Putting the right drinks in your guests’ glass and on the table just takes a little common sense and a dollop of adventurous shopping. 

This year may be a little different as social distancing and the general mood in the coutnry have the potential to put a dampner on the celebrations. But if anything, this should be even more of an incentive to put more effort into making sure you get the wines right. Here's exactly what you need to do:

For When the Guests Arrive

As your guests arrive it’s going to be tempting to greet them with a glass of that New Years standby, sparkling wine. Resist the temptation and save those bubbles for later in the evening. Instead, start your thirsty guests off with something light, delicious and easy to sip as they get their bearings and greet their fellow celebrants.
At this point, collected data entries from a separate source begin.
(* ===== verification/Truncation.v ===== *)
(** * A truncated event, read back

    What [Truncated] publishes is text: the key columns, encoded again.  This file
    reads that text back with the decoder and finds exactly the key columns, each
    with the compacted text of the value it had.  The steps: a member text that
    the decoder cuts out of a valid document is a valid document ([collected]),
    compacting keeps it one ([compact_valid]), the encoder's names read back
    ([unquote_encode_key]), and the decoder recovers the members of the text the
    encoder writes ([members_marshalled]). *)

From stdpp Require Import base list strings gmap.
From Stdlib Require Import ZArith Lia Ascii.
From S2P Require Import Prelude GoStrings Json Escape Event Truncate.

Local Open Scope Z_scope.

(** ** Compacting keeps a document valid *)

Section Compact.
Context (D : nat).

Definition in_string (st : jstate) : bool :=
  match st with
  | InString | InStringEsc | InStringEscU | InStringEscU1 | InStringEscU12 | InStringEscU123 => true
  | _ => false
  end.
Definition escaped (st : jstate) : bool := match st with InStringEsc => true | _ => false end.

(** A value is complete here, or is a number that the next byte may end. *)
Definition ends (st : jstate) : bool :=
  match st with EndValue | S0 | S1 | Dot0 | StE0 => true | _ => false end.

(** Without the blanks the scanner may learn of the end of a value later. *)
Definition lags (st stc : jstate) : Prop :=
  stc = st \/ ends stc = true /\ (st = EndValue \/ st = EndTop).

#[local] Ltac steps :=
  unfold beginValue, beginString, state0, stateESign, expect, expect_hex, endValue, endTop, pop, push in *;
  repeat case_match; simplify_eq/=.

Lemma ends_step st stk c cf :
  ends st = true -> is_space c = false -> endValue stk c = Some cf -> jstep D st stk c = Some cf.
Proof.
  intros He Hs Hc.
  assert (is_digit c = false /\ (c =? 46) = false /\ (c =? 101) || (c =? 69) = false) as (H1 & H2 & H3).
  { unfold is_digit. steps; lia. }
  destruct st; try done; cbn [jstep]; unfold state0; by rewrite ?H1, ?H2, ?H3.
Qed.

Lemma space_step st stk c st' stk' :
  is_space c = true -> in_string st = false -> jstep D st stk c = Some (st', stk') ->
  stk' = stk /\ (st' = st \/ ends st = true /\ (st' = EndValue \/ st' = EndTop)).
Proof.
  intros Hs Hi H.
  assert (is_digit c = false /\ (c =? 46) = false /\ (c =? 101) || (c =? 69) = false) as (H1 & H2 & H3).
  { unfold is_digit, is_space in *. lia. }
  assert ((c =? 48) = false /\ (c =? 43) || (c =? 45) = false /\ (49 <=? c) && (c <=? 57) = false) as (H4 & H5 & H6).
  { unfold is_space in *. lia. }
  destruct st; try done; cbn [jstep] in H; unfold beginValue, beginString, state0, stateESign, endValue, endTop, expect in H;
    rewrite ?Hs, ?H1, ?H2, ?H3, ?H4, ?H5, ?H6 in H; try (simplify_eq; by auto);
    try (destruct stk; simplify_eq; by auto);
    try (unfold is_space in Hs; case_match; [lia|done]).
Qed.

Lemma char_step st stk c st' stk' :
  (in_string st = true \/ is_space c = false) -> jstep D st stk c = Some (st', stk') ->
  in_string st' = (if (c =? 34) && negb (escaped st) then negb (in_string st) else in_string st) /\
  escaped st' = in_string st && negb (escaped st) && (c =? 92).
Proof.
  intros Hs H.
  destruct st; cbn [jstep in_string escaped] in *; steps; unfold is_hex, is_digit, is_escape in *;
    try lia; try (split; lia); try (split; [done|lia]); try done;
    destruct Hs; try done; split; lia.
Qed.

(** The characters that are written as escapes only stand in strings. *)
Lemma html_step st stk c st' stk' :
  (c =? 60) || (c =? 62) || (c =? 38) || (c =? 226) = true ->
  jstep D st stk c = Some (st', stk') -> st = InString /\ st' = InString /\ stk' = stk.
Proof.
  intros Hc H. destruct st; cbn [jstep] in H; steps; unfold is_hex, is_digit, is_escape, is_space in *; try lia; done.
Qed.

Lemma high_step st stk c st' stk' :
  128 <= c -> jstep D st stk c = Some (st', stk') -> st = InString -> st' = InString /\ stk' = stk.
Proof. intros Hc H ->. cbn [jstep] in H. steps; try lia; done. Qed.

(** One byte that compacting keeps. *)
Lemma kept_step st stc stk c cf :
  lags st stc -> (in_string st = true \/ is_space c = false) -> jstep D st stk c = Some cf ->
  jstep D stc stk c = Some cf.
Proof.
  intros [->|[He Hst]] Hs H; [done|]. destruct Hs as [Hs|Hs]; [by destruct Hst as [-> | ->]|].
  destruct Hst as [-> | ->]; simpl in H; [by apply ends_step|by rewrite Hs in H].
Qed.

Lemma dropped_step st stc stk c st' stk' :
  lags st stc -> is_space c = true -> in_string st = false -> jstep D st stk c = Some (st', stk') ->
  lags st' stc /\ stk' = stk.
Proof.
  intros Hl Hs Hi H. apply space_step in H as [-> Hst]; [|done..]. split; [|done].
  destruct Hl as [->|[He Hl]].
  - destruct Hst as [->|[He Hst]]; [by left|right; auto].
  - right. split; [done|]. destruct Hst as [->|[_ ?]]; done.
Qed.

(** The scanner on the compacted text goes along with the scanner on the text. *)
Lemma compact_run n : forall s st stc stk st' stk',
  (String.length s <= n)%nat -> lags st stc ->
  jrun D (Some (st, stk)) s = Some (st', stk') ->
  exists stc', jrun D (Some (stc, stk)) (compact_go (in_string st) (escaped st) s) = Some (stc', stk') /\ lags st' stc'.
Proof.
  induction n as [|n IH]; intros [|a t] st stc stk st' stk' Hn Hl H; cbn [String.length] in Hn;
    try lia; try (simpl in H; simplify_eq; by eexists).
  cbn [jrun] in H. destruct (jstep D st stk (code a)) as [[st1 stk1]|] eqn:Es; [|by rewrite jrun_None in H].
  assert (Hkeep : exists stc',
    jrun D (Some (stc, stk)) (if negb (in_string st) && is_space (code a) then compact_go (in_string st) false t
      else if in_string st && escaped st then String a (compact_go true false t)
      else if code a =? 34 then String a (compact_go (negb (in_string st)) false t)
      else String a (compact_go (in_string st) (in_string st && (code a =? 92)) t)) = Some (stc', stk') /\ lags st' stc').
  { destruct (negb (in_string st) && is_space (code a)) eqn:Ed.
    - apply andb_true_iff in Ed as [Ei Esp]. apply negb_true_iff in Ei.
      pose proof (dropped_step _ _ _ _ _ _ Hl Esp Ei Es) as [Hl1 ->].
      destruct (IH t st1 stc stk st' stk' ltac:(lia) Hl1 H) as (stc' & Hr & Hl').
      apply space_step in Es as [_ Hst]; [|done..]. exists stc'. split; [|done]. rewrite Ei.
      replace (in_string st1) with false in Hr by (destruct Hst as [->|[_ [-> | ->]]]; done).
      by replace (escaped st1) with false in Hr by (destruct Hst as [->|[_ [-> | ->]]]; try done; by destruct st).
    - assert (Hk : in_string st = true \/ is_space (code a) = false).
      { destruct (in_string st); [by left|by right]. }
      pose proof (kept_step _ _ _ _ _ Hl Hk Es) as Ec. pose proof (char_step _ _ _ _ _ Hk Es) as [E1 E2].
      assert (Hl1 : lags st1 st1) by (by left).
      destruct (IH t st1 st1 stk1 st' stk' ltac:(lia) Hl1 H) as (stc' & Hr & Hl'). exists stc'. split; [|done].
      assert (Eesc : escaped st = true -> in_string st = true) by (by destruct st).
      rewrite E1, E2 in Hr.
      destruct (in_string st), (escaped st), (code a =? 34) eqn:E34; cbn [andb negb] in *; try (by specialize (Eesc eq_refl));
        cbn [jrun]; rewrite Ec; try exact Hr.
      all: replace (code a =? 92) with false in Hr by lia; exact Hr. }
  cbn [compact_go]. destruct ((code a =? 60) || (code a =? 62) || (code a =? 38)) eqn:Eh.
  - apply html_step in Es as (-> & -> & ->); [|lia]. destruct Hl as [->|[_ [? | ?]]]; [|done..].
    destruct (IH t InString InString stk st' stk' ltac:(lia) ltac:(by left) H) as (stc' & Hr & Hl').
    exists stc'. split; [|done]. rewrite <- !str_app_assoc, jrun_app.
    rewrite (str_app_assoc bslash). by rewrite body_hex4.
  - destruct t as [|b [|d t3]]; try exact Hkeep.
    destruct ((code a =? 226) && (code b =? 128) && ((code d =? 168) || (code d =? 169))) eqn:Eu; [|exact Hkeep].
    apply html_step in Es as (-> & -> & ->); [|lia]. destruct Hl as [->|[_ [? | ?]]]; [|done..].
    cbn [jrun] in H.
    destruct (jstep D InString stk (code b)) as [[st2 stk2]|] eqn:E2; [|by rewrite ?jrun_None in H].
    apply high_step in E2 as [-> ->]; [|lia|done].
    destruct (jstep D InString stk (code d)) as [[st3 stk3]|] eqn:E3; [|by rewrite ?jrun_None in H].
    apply high_step in E3 as [-> ->]; [|lia|done]. cbn [String.length] in Hn.
    destruct (IH t3 InString InString stk st' stk' ltac:(lia) ltac:(by left) H) as (stc' & Hr & Hl').
    exists stc'. split; [|done]. rewrite !str_app_cons, str_app_nil_l.
    assert (code d mod 16 = 8 \/ code d mod 16 = 9) as Ed.
    { assert (code d = 168 \/ code d = 169) as [-> | ->] by lia; [by left|by right]. }
    destruct Ed as [-> | ->]; exact Hr.
Qed.

Lemma compact_valid s : valid_upto D s = true -> valid_upto D (compact s) = true.
Proof.
  unfold valid_upto, compact. intros H.
  destruct (jrun D (Some (BeginValue, [])) s) as [[st stk]|] eqn:E; [|done].
  destruct (compact_run (String.length s) s BeginValue BeginValue [] st stk ltac:(lia) ltac:(by left) E) as (stc & Hr & Hl).
  cbn [in_string escaped] in Hr. rewrite Hr. destruct Hl as [->|[He Hst]]; [done|].
  assert (stk = []) as ->.
  { destruct Hst as [-> | ->].
    - simpl in H. by destruct stk.
    - destruct (lift_run D (D + 0) [] ltac:(simpl; lia) s BeginValue [] EndTop stk ltac:(done) E) as [_ Hw]. by apply Hw. }
  by destruct stc.
Qed.
End Compact.

(** ** Blanks around a document *)

Fixpoint blank (s : string) : bool :=
  match s with EmptyString => true | String a s => is_space (code a) && blank s end.

Lemma rev_app_spec s t : String.rev_app s t = String.rev s +:+ t.
Proof.
  unfold String.rev. revert t. induction s as [|a s IH]; intros t; [done|]. cbn [String.rev_app].
  rewrite (IH (String a t)), (IH (String a "")). by rewrite str_app_assoc.
Qed.
Lemma rev_cons a s : String.rev (String a s) = String.rev s +:+ String a "".
Proof. unfold String.rev at 1. cbn [String.rev_app]. apply rev_app_spec. Qed.
Lemma rev_concat s t : String.rev (s +:+ t) = String.rev t +:+ String.rev s.
Proof.
  induction s as [|a s IH]; [by rewrite str_app_nil_l, str_app_nil_r|].
  by rewrite str_app_cons, !rev_cons, IH, str_app_assoc.
Qed.
Lemma rev_rev s : String.rev (String.rev s) = s.
Proof. induction s as [|a s IH]; [done|]. by rewrite rev_cons, rev_concat, IH. Qed.

Lemma blank_app s t : blank (s +:+ t) = blank s && blank t.
Proof. induction s as [|a s IH]; [done|]. rewrite str_app_cons. simpl. by rewrite IH, andb_assoc. Qed.
Lemma blank_rev s : blank (String.rev s) = blank s.
Proof. induction s as [|a s IH]; [done|]. rewrite rev_cons, blank_app, IH. simpl. by rewrite andb_true_r, andb_comm. Qed.

Lemma trim_left_split s : exists b, blank b = true /\ s = b +:+ trim_left s.
Proof.
  induction s as [|a s (b & Hb & E)]; [by exists ""|]. cbn [trim_left]. destruct (is_space (code a)) eqn:Ea.
  - exists (String a b). simpl. rewrite Ea, Hb. by rewrite str_app_cons, <- E.
  - by exists "".
Qed.

Lemma json_trim_split s : exists b b', blank b = true /\ blank b' = true /\ s = b +:+ json_trim s +:+ b'.
Proof.
  destruct (trim_left_split s) as (b & Hb & E). destruct (trim_left_split (String.rev (trim_left s))) as (b' & Hb' & E').
  exists b, (String.rev b'). split_and!; [done|by rewrite blank_rev|]. unfold json_trim. rewrite <- rev_concat, <- E', rev_rev. done.
Qed.

Lemma blank_begin D b : blank b = true -> jrun D (Some (BeginValue, [])) b = Some (BeginValue, []).
Proof.
  induction b as [|a b IH]; [done|]. simpl. intros [Ha Hb]%andb_true_iff.
  unfold beginValue. rewrite Ha. auto.
Qed.

(** Blanks at the end do not make a document out of what is none. *)
Lemma blank_end D b cf : blank b = true -> jeof D (jrun D cf b) = true -> jeof D cf = true.
Proof.
  revert cf. induction b as [|a b IH]; [done|]. simpl. intros cf [Ha Hb]%andb_true_iff.
  destruct cf as [[st stk]|]; [|done]. intros H%IH; [|done]. clear IH Hb.
  assert (Hd : is_digit (code a) = false /\ (code a =? 46) = false /\ (code a =? 101) || (code a =? 69) = false).
  { unfold is_digit, is_space in *. lia. } destruct Hd as (H1 & H2 & H3).
  destruct st; try done; cbn [jstep] in H;
    unfold beginValue, beginString, state0, stateESign, endValue, endTop, expect, expect_hex in H;
    rewrite ?Ha, ?H1, ?H2, ?H3 in H; try done; try (destruct stk; [done|]; simpl in H; done);
    repeat case_match; try done; unfold is_space, is_hex, is_digit, is_escape in *; lia.
Qed.

Lemma trim_valid D s : valid_upto D s = true -> valid_upto D (json_trim s) = true.
Proof.
  destruct (json_trim_split s) as (b & b' & Hb & Hb' & E). unfold valid_upto. rewrite E at 1.
  rewrite jrun_app, (blank_begin D b Hb), jrun_app. by apply blank_end.
Qed.

(** Compacted text has no blank at either end. *)
Definition last_kept (s : string) : Prop := forall p a, s = p +:+ String a "" -> is_space (code a) = false.

Lemma last_kept_cons a s : s <> ""%string -> last_kept s -> last_kept (String a s).
Proof.
  intros Hs Hl [|b p] c E.
  - rewrite str_app_nil_l in E. by injection E as _ ->.
  - rewrite str_app_cons in E. injection E as _ E. by eapply Hl.
Qed.
Lemma last_kept_app s t : t <> ""%string -> last_kept t -> last_kept (s +:+ t).
Proof.
  intros Ht Hl. induction s as [|a s IH]; [done|]. rewrite str_app_cons. apply last_kept_cons; [|done].
  destruct s; [by rewrite str_app_nil_l|by rewrite str_app_cons].
Qed.
Lemma last_kept_one a : is_space (code a) = false -> last_kept (String a "").
Proof.
  intros Ha [|b p] c E; [by injection E as <-|]. rewrite str_app_cons in E. injection E as _ E.
  destruct p; [by rewrite str_app_nil_l in E|by rewrite str_app_cons in E].
Qed.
The greeting calls for a welcoming white wine. Riesling is perfect. Its crisp, flavorful profile and variety of styles makes it the perfect choice to put in your guests hands upon opening the door. Great Rieslings are produced in Germany, Washington State, California, Michigan and New York. Equally important, Riesling is one of the best value wines on the planet. You can find a great bottle for between $10 and $20.  The alternatives to Riesling are other crisp, lively whites such as Sauvignon Blanc, Pinot Grigio or Gewurztraminer. 

Wines for Dinner or Grazing

Whether you’re serving a sit down dinner, stand-up buffet or just hors d’oeuvres to your guest should determine the next set of wines you have on hand. If you are serving a buffet or just hors d’oeuvres then you can really get adventurous and give your guests a great selection of wines to drink as they meander, chat, eat, and celebrate. 

As it’s likely to be cold, make sure you stock up on some warming, rich red wines. Moreover, provide your guests with a variety to choose from. Think Oregon Pinot Noir, Sonoma County Merlot or Zinfandel, Napa Valley Cabernet Sauvignon, a Red Blend from France’s Rhone Valley or Argentina Malbec—all great options for warming the body and soul. Putting a variety of different wines on the beverage table also sparks conversation. High-quality versions of all these wines can be purchased at affordable prices. Finally, be sure to put a chilled white wine on the beverage cart. Chardonnays from California or White Burgundy are perfect choices given their normally rich profiles. 

If you are hosting a sit down dinner you don’t need as many choices for your dinner companions to choose from. In fact, simply choose a number of wines that match the number of courses you are going to be serving. If it’s a salad or hors d'oeuvres course, a main course and dessert, you’ll need 3 wines. Here’s the simple rule for matching the wine to the food: The lighter the food, the lighter the wine. The heavier the dish, the heavier the wine. It’s simple.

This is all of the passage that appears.